Título: Comércio global de créditos de carbono deve ganhar adesões de peso
Autor: Bourscheit, Aldem
Fonte: Valor Econômico, 22/02/2007, Empresa & Comunidade, p. F3

Não é só a temperatura da Terra que deve subir nos próximos anos. Com o último alerta do Painel Intergovernamental sobre Mudanças Climáticas das Nações Unidas (IPCC, sigla em inglês), os negócios globais ligados à compra e venda de créditos de carbono prometem movimentar bilhões para financiar a geração de energia e a produção mais limpas em países em desenvolvimento.

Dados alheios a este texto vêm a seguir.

(** * VGLX orbit controls: a shallow embedding of [OrbitControls]

    Sources embedded here:
    - [include/vglx/math/vector2.hpp], [include/vglx/math/vector3.hpp]
      (the component-wise operators that the controller uses);
    - [src/nodes/orbit_controls.cpp] (the private [Impl] state, the
      constructor, [OnMouseEvent] and [OnUpdate]).

    The C++ [float] type is kept abstract: every definition is written over
    an arbitrary carrier [F] with the operations of the class [FloatOps].
    A theorem stated with no law about these operations therefore holds for
    IEEE-754 binary32.  The carrier [float32] is binary32, built on the
    Standard Library's [SpecFloat].  Where a theorem needs a law of
    arithmetic that binary32 satisfies for every operand, the law is a
    class ([CompareLaws], [MulComm]) and is proved for [float32]; a
    theorem that depends on the values at hand (finite, not NaN) is
    stated on [float32] with that condition as a hypothesis. *)

From Stdlib Require Import ZArith Bool Lia SpecFloat.

Set Implicit Arguments.

(** ** Scalars *)

(** The operations on [float] that the sources use.  [f_zero] is the
    literal [0.0f], [f_one] the literal [1.0f] of the vector headers,
    [f_min_radius] the literal [0.1f] of [OnUpdate];
    [f_eqb], [f_ltb], [f_leb] are [operator==], [operator<], [operator<=].
    [f_sin] and [f_cos] stand for [math::Sin] and [math::Cos], [f_eps] and
    [f_pi] for the safety margin and the constant pi of [Spherical]; their
    header is not among the sources, so they are left as parameters. *)
Class FloatOps (F : Type) : Type := {
  f_zero : F;
  f_one : F;
  f_min_radius : F;
  f_eps : F;
  f_pi : F;
  f_add : F -> F -> F;
  f_sub : F -> F -> F;
  f_mul : F -> F -> F;
  f_eqb : F -> F -> bool;
  f_ltb : F -> F -> bool;
  f_leb : F -> F -> bool;
  f_sin : F -> F;
  f_cos : F -> F
}.

(** [std::max(a, b)] is [(a < b) ? b : a]. *)
Definition f_max {F} {FO : FloatOps F} (a b : F) : F :=
  if f_ltb a b then b else a.

(** The C++ [a != b] is [!(a == b)]. *)
Definition f_neqb {F} {FO : FloatOps F} (a b : F) : bool :=
  negb (f_eqb a b).

(** ** Vectors ([vector2.hpp], [vector3.hpp]) *)

Record Vector2 (F : Type) : Type := mkVector2 { v2_x : F; v2_y : F }.
Record Vector3 (F : Type) : Type := mkVector3 { v3_x : F; v3_y : F; v3_z : F }.

Arguments mkVector2 {F} _ _.
Arguments mkVector3 {F} _ _ _.

Section Vectors.
Context {F : Type} {FO : FloatOps F}.

(** [operator-(const Vector2&, const Vector2&)] *)
Definition v2_sub (a b : Vector2 F) : Vector2 F :=
  mkVector2 (f_sub (v2_x a) (v2_x b)) (f_sub (v2_y a) (v2_y b)).

(** [Vector3::Up()] *)
Definition v3_Up : Vector3 F := mkVector3 f_zero f_one f_zero.

(** [Vector3::Zero()], that is [Vector3 {0.0f}] *)
Definition v3_Zero : Vector3 F := mkVector3 f_zero f_zero f_zero.

(** [operator+(const Vector3&, const Vector3&)] *)
Definition v3_add (a b : Vector3 F) : Vector3 F :=
  mkVector3 (f_add (v3_x a) (v3_x b)) (f_add (v3_y a) (v3_y b))
            (f_add (v3_z a) (v3_z b)).

(** [operator-(const Vector3&, const Vector3&)] *)
Definition v3_sub (a b : Vector3 F) : Vector3 F :=
  mkVector3 (f_sub (v3_x a) (v3_x b)) (f_sub (v3_y a) (v3_y b))
            (f_sub (v3_z a) (v3_z b)).

(** [operator*(const Vector3&, float)] *)
Definition v3_scale (v : Vector3 F) (n : F) : Vector3 F :=
  mkVector3 (f_mul (v3_x v) n) (f_mul (v3_y v) n) (f_mul (v3_z v) n).

(** [Cross(const Vector3&, const Vector3&)] *)
Definition v3_Cross (a b : Vector3 F) : Vector3 F :=
  mkVector3
    (f_sub (f_mul (v3_y a) (v3_z b)) (f_mul (v3_z a) (v3_y b)))
    (f_sub (f_mul (v3_z a) (v3_x b)) (f_mul (v3_x a) (v3_z b)))
    (f_sub (f_mul (v3_x a) (v3_y b)) (f_mul (v3_y a) (v3_x b))).

(** [Vector3::operator-=]: [x -= v.x; y -= v.y; z -= v.z]. *)
Definition v3_sub_assign (a v : Vector3 F) : Vector3 F :=
  mkVector3 (f_sub (v3_x a) (v3_x v)) (f_sub (v3_y a) (v3_y v))
            (f_sub (v3_z a) (v3_z v)).
End Vectors.

(** ** The rest of the vector headers *)

(** Division and square root.  [f_div] is the C++ [operator/] on [float];
    [f_sqrt] stands for [math::Sqrt], whose header
    ([vglx/math/utilities.hpp]) is not among the sources, so it is a
    parameter. *)
Class FloatMath (F : Type) {FO : FloatOps F} : Type := {
  f_div : F -> F -> F;
  f_sqrt : F -> F
}.
Arguments FloatMath F {FO}.

(** [std::min(a, b)] is [(b < a) ? b : a]. *)
Definition f_min {F} {FO : FloatOps F} (a b : F) : F :=
  if f_ltb b a then b else a.

Section VectorAlgebra.
Context {F : Type} {FO : FloatOps F} {FM : FloatMath F}.

(** *** [Vector2] *)

(** [Vector2(float value)] *)
Definition v2_splat (value : F) : Vector2 F := mkVector2 value value.

(** [Vector2::Right()], [Vector2::Up()], [Vector2::Zero()] *)
Definition v2_Right : Vector2 F := mkVector2 f_one f_zero.
Definition v2_Up : Vector2 F := mkVector2 f_zero f_one.
Definition v2_Zero : Vector2 F := v2_splat f_zero.

(** [Dot(const Vector2&, const Vector2&)]: [a.x * b.x + a.y * b.y] *)
Definition v2_Dot (a b : Vector2 F) : F :=
  f_add (f_mul (v2_x a) (v2_x b)) (f_mul (v2_y a) (v2_y b)).

(** [Vector2::Length] and [Vector2::LengthSquared] *)
Definition v2_Length (v : Vector2 F) : F := f_sqrt (v2_Dot v v).
Definition v2_LengthSquared (v : Vector2 F) : F := v2_Dot v v.

(** [Vector2::operator[](int)].  The assertion [i >= 0 && i < 2] guards
    the switch: [None] is the failed assertion. *)
Definition v2_index (v : Vector2 F) (i : Z) : option F :=
  if (0 <=? i)%Z && (i <? 2)%Z
  then Some (match i with 0%Z => v2_x v | 1%Z => v2_y v | _ => v2_x v end)
  else None.

(** The same operator compiled with [NDEBUG]: the switch alone. *)
Definition v2_index_release (v : Vector2 F) (i : Z) : F :=
  match i with 0%Z => v2_x v | 1%Z => v2_y v | _ => v2_x v end.

(** [operator+], [operator*(const Vector2&, float)],
    [operator*(float, const Vector2&)], the component-wise [operator*] and
    [operator/(const Vector2&, float)], which multiplies by [1.0f / n] *)
Definition v2_add (a b : Vector2 F) : Vector2 F :=
  mkVector2 (f_add (v2_x a) (v2_x b)) (f_add (v2_y a) (v2_y b)).
Definition v2_scale (v : Vector2 F) (n : F) : Vector2 F :=
  mkVector2 (f_mul (v2_x v) n) (f_mul (v2_y v) n).
Definition v2_scale_left (n : F) (v : Vector2 F) : Vector2 F := v2_scale v n.
Definition v2_mul (a b : Vector2 F) : Vector2 F :=
  mkVector2 (f_mul (v2_x a) (v2_x b)) (f_mul (v2_y a) (v2_y b)).
Definition v2_div (v : Vector2 F) (n : F) : Vector2 F :=
  let n := f_div f_one n in
  mkVector2 (f_mul (v2_x v) n) (f_mul (v2_y v) n).

(** The compound assignments [+=], [-=], [*= float], [*= Vector2] *)
Definition v2_add_assign (a v : Vector2 F) : Vector2 F :=
  mkVector2 (f_add (v2_x a) (v2_x v)) (f_add (v2_y a) (v2_y v)).
Definition v2_sub_assign (a v : Vector2 F) : Vector2 F :=
  mkVector2 (f_sub (v2_x a) (v2_x v)) (f_sub (v2_y a) (v2_y v)).
Definition v2_scale_assign (a : Vector2 F) (n : F) : Vector2 F :=
  mkVector2 (f_mul (v2_x a) n) (f_mul (v2_y a) n).
Definition v2_mul_assign (a v : Vector2 F) : Vector2 F :=
  mkVector2 (f_mul (v2_x a) (v2_x v)) (f_mul (v2_y a) (v2_y v)).

(** [Vector2::Min] and [Vector2::Max] *)
Definition v2_Min (a v : Vector2 F) : Vector2 F :=
  mkVector2 (f_min (v2_x a) (v2_x v)) (f_min (v2_y a) (v2_y v)).
Definition v2_Max (a v : Vector2 F) : Vector2 F :=
  mkVector2 (f_max (v2_x a) (v2_x v)) (f_max (v2_y a) (v2_y v)).

(** The member [Vector2::Normalize]: a zero length leaves the vector as it
    is. *)
Definition v2_Normalize_member (v : Vector2 F) : Vector2 F :=
  let len := v2_Length v in
  if f_eqb len f_zero then v else v2_scale_assign v (f_div f_one len).

(** [Lerp(v1, v2, f)] is [v1 + (v2 - v1) * f]. *)
Definition v2_Lerp (v1 v2 : Vector2 F) (f : F) : Vector2 F :=
  v2_add v1 (v2_scale (v2_sub v2 v1) f).

(** The free function [Normalize(const Vector2&)]: a zero length gives
    [Vector2::Zero()]. *)
Definition v2_Normalize (v : Vector2 F) : Vector2 F :=
  let len := v2_Length v in
  if f_eqb len f_zero then v2_Zero else v2_scale v (f_div f_one len).

(** *** [Vector3] *)

(** [Vector3(float value)] *)
Definition v3_splat (value : F) : Vector3 F := mkVector3 value value value.

(** [Vector3::Forward()] and [Vector3::Right()] *)
Definition v3_Forward : Vector3 F := mkVector3 f_zero f_zero f_one.
Definition v3_Right : Vector3 F := mkVector3 f_one f_zero f_zero.

(** [Dot(const Vector3&, const Vector3&)]:
    [a.x * b.x + a.y * b.y + a.z * b.z] *)
Definition v3_Dot (a b : Vector3 F) : F :=
  f_add (f_add (f_mul (v3_x a) (v3_x b)) (f_mul (v3_y a) (v3_y b)))
        (f_mul (v3_z a) (v3_z b)).

(** [Vector3::Length] and [Vector3::LengthSquared] *)
Definition v3_Length (v : Vector3 F) : F := f_sqrt (v3_Dot v v).
Definition v3_LengthSquared (v : Vector3 F) : F := v3_Dot v v.

(** [Vector3::operator[](int)] behind its assertion [i >= 0 && i < 3];
    [None] is the failed assertion. *)
Definition v3_index (v : Vector3 F) (i : Z) : option F :=
  if (0 <=? i)%Z && (i <? 3)%Z
  then Some (match i with
             | 0%Z => v3_x v | 1%Z => v3_y v | 2%Z => v3_z v | _ => v3_x v
             end)
  else None.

Para o carioca Pedro Moura Costa, presidente da EcoSecurities, líder mundial em desenvolvimento de projetos de créditos de carbono, o mercado ganhará peso com a entrada de novos setores. Segundo ele, poucas indústrias de exploração e refino de petróleo, de aviação, bancos e agências de serviços despertaram para as novas oportunidades de negócios. "Espero que essa onda chegue ao Brasil rapidamente, onde grande parte do empresariado não está se beneficiando com os créditos de carbono", disse o engenheiro florestal da sede da empresa, em Oxford (Inglaterra).

O comércio global de créditos de carbono já movimenta mais de US$ 10 bilhões por ano. Os projetos mais comuns envolvem a troca de óleo diesel ou carvão mineral por biomassa ou biodiesel para geração de energia, reflorestamento, captura de gás em aterros sanitários ou fazendas de suínos e a substituição do óleo diesel por biodiesel em caminhões, ônibus, tratores e outros veículos.

Como em qualquer mercado, a regra para abocanhar a melhor fatia é largar na frente. É o caso da Celulose Irani, de Vargem Bonita (SC), primeira empresa nacional e segunda no mundo a emitir e vender créditos de carbono no ramo de papel e celulose. A indústria investiu R$ 22 milhões e implantou uma usina que gera 7 MWh com resíduos de florestas plantadas.

Usando a matéria-prima fornecida por madeireiras da região, a empresa reduziu a conta de energia e deixou de queimar 700 toneladas mensais do poluente óleo combustível. A economia total passa dos R$ 6 milhões. O projeto, aprovado no âmbito do Tratado de Kyoto, recompensa a indústria pelas toneladas de carbono não lançadas na atmosfera, ajudando no combate ao aquecimento global.

Só nos últimos dois anos, os recursos obtidos com a venda dos créditos de carbono para a Shell passam dos R$ 3 milhões. O dinheiro foi investido na construção de uma nova Estação de Tratamento de Efluentes e na melhoria da produção. "Isso mostra que o país pode crescer com uma matriz produtiva e energética mais limpa", disse Odivan Carlos Cargnin, diretor administrativo e financeiro da Irani.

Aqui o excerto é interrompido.